Discrete-time modeling and tracking control of pulse-width modulated systems

Pulse-width modulation (PWM) is a widely used strategy for operating switch controlled power electronic circuits and systems. This thesis develops a new model for PWM systems which can be used for simulation or for control design. The new model provides the discrete-time response of the one-cycle-average value of any signal in the PWM system, for any choice of switch period or control period.; The new model, like other discrete-time large-signal models, possesses two features which make control design quite challenging: typically unstable zero dynamics, and a nonlinear dependence on the duty ratio input. This thesis develops a new approach to discrete-time nonlinear approximate tracking control. The new model is approximated by one which has stable zero dynamics, using scheduled output redefinition, and input-output linearization is applied to this approximate design model.
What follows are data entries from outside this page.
(** A built-in command between the allocation and the end. *)
Lemma settles_builtin fuel (c : M world unit) w segs segs1 segs' p sz :
  tame c -> heap_ready w segs' -> live heap_base segs1 ≡ₚ (p, sz) :: live heap_base segs ->
  same_live segs1 segs' -> settles fuel segs ((_ ← c; kfree p) w).
Proof.
  intros Hc H1 H3 H4. destruct (Hc w) as [He Hk]. unfold mbind, M_bind_inst.
  destruct (c w) as [[[] w1]| | |]; cbn [outcome_bind]; [|by split|by split|done].
  destruct (Hk tt w1 eq_refl) as [E1 E2]. by eapply settles_kfree; [eapply heap_ready_same| |].
Qed.

Lemma slice_incl_sub l a b r : slice_incl l a b = Ret r -> (length r <= length l)%nat /\ forall c, c ∈ r -> c ∈ l.
Proof.
  unfold slice_incl. do 2 (destruct (decide _); [|done]). intros H. apply Ret_inj in H as <-. split.
  - rewrite length_take, length_drop. lia.
  - intros c Hc. apply elem_of_take in Hc as (i & Hc & _). rewrite lookup_drop in Hc. by eapply list_elem_of_lookup_2.
Qed.

Lemma slice_incl_ends l a b : ends (slice_incl l a b).
Proof. unfold slice_incl. solve_ends. Qed.

Lemma get_str_short l : (length (get_str l) <= length l)%nat.
Proof. unfold get_str. induction l as [|c l IH]; cbn; [lia|]. destruct (c =? 0); cbn; lia. Qed.

(** The part after the arguments are parsed. *)
Lemma run_command_settles exec mc frame fuel w2 segs segs1 p1 s1 args argc :
  (forall line w segs, heap_ready w segs -> nonzero line -> (length line <= 1023)%nat ->
     settles fuel segs (exec line w)) ->
  heap_ready w2 segs1 -> live heap_base segs1 ≡ₚ (p1, s1) :: live heap_base segs -> 2048 <= s1 ->
  settles (S fuel) segs (run_command exec mc frame p1 args argc w2).
Proof.
  destruct buffer_lengths as [LA LB]. intros Hexec Hr2 Hl1 Hs1. unfold run_command. step_m.
  destruct (kmalloc_ok heap_base Hbase (Z.of_nat ALIAS_LEN) w2 segs1 Hr2) as (p2 & h3 & E5 & Hc2); [lia|lia|]. rewrite E5.
  cbn [outcome_bind]. set (w3 := with_hm h3 _ w2) in *.
  pose proof (run_builtin_tame mc frame (get_arg_heap args 0) args argc) as Htame.
  destruct Hc2 as [[-> Hr3]|(Hp2 & segs2 & s2 & Hs2 & Hr3 & Hl2)].
  { cbn [Z.eqb]. eapply (settles_builtin (S fuel)); [exact Htame|exact Hr3|exact Hl1|reflexivity]. }
  rewrite (proj2 (Z.eqb_neq p2 0)) by done.
  destruct (get_alias _ _) as [alias_cmd|].
  - assert ((p2, s2) ∈ live heap_base segs2) as Hin2 by (rewrite Hl2; left).
    destruct (store_ok heap_base w3 segs2 p2 s2 (take 255 alias_cmd ++ [0]) Hr3 Hin2) as (m4 & E6 & Hr4 & _).
    { rewrite length_app, length_take. cbn [length]. lia. }
    rewrite E6. cbn [outcome_bind]. set (w4 := with_hm _ m4 w3) in *.
    destruct (load_ok heap_base w4 segs2 p2 s2 ALIAS_LEN Hr4 Hin2 Hs2) as (b & E7 & Hb). rewrite E7. cbn [outcome_bind].
    pose proof (get_str_short b). destruct (Hexec (get_str b) w4 segs2 Hr4) as [Ht Hret]; [apply until_nul_nonzero|lia|].
    destruct (exec (get_str b) w4) as [[[] w5]| | |]; cbn [outcome_bind]; [|by split|by split|].
    2:{ split; [|done]. intros _. specialize (Ht eq_refl).
        rewrite (live_size_add heap_base _ _ _ _ Hl2), (live_size_add heap_base _ _ _ _ Hl1) in Ht. lia. }
    destruct (Hret w5 eq_refl) as (segs5 & Hr5 & Hs5).
    destruct (kfree_restores _ _ _ _ _ _ Hr5 Hl2 Hs5) as (w6 & segs6 & E8 & Hr6 & Hs6). rewrite E8.
    cbn [outcome_bind]. eapply settles_kfree; [exact Hr6|exact Hl1|exact Hs6].
  - destruct (kfree_restores w3 segs1 segs2 segs2 p2 s2 Hr3 Hl2) as (w6 & segs6 & E8 & Hr6 & Hs6); [reflexivity|].
    rewrite E8. cbn [outcome_bind].
    eapply (settles_builtin (S fuel) _ _ _ segs1 segs6); [exact Htame|exact Hr6|exact Hl1|exact Hs6].
Qed.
Although the new approach leads to approximate rather than perfect output tracking, it guarantees bounded and non-oscillatory responses.; Both the modeling and control design efforts of this thesis are enhanced by numerical implementations based on piecewise-linear approximations of various non-linearities. Fast simulation is achieved by storing pre-computed values of the state equation nonlinearities in memory and evaluating them at run-time using linear interpolation. For real-time control, scheduled output redefinition is implemented using linear interpolation from pre-computed output equation nonlinearities, and iterative computation of the control input is implemented using a piecewise-linear version of Newton's method.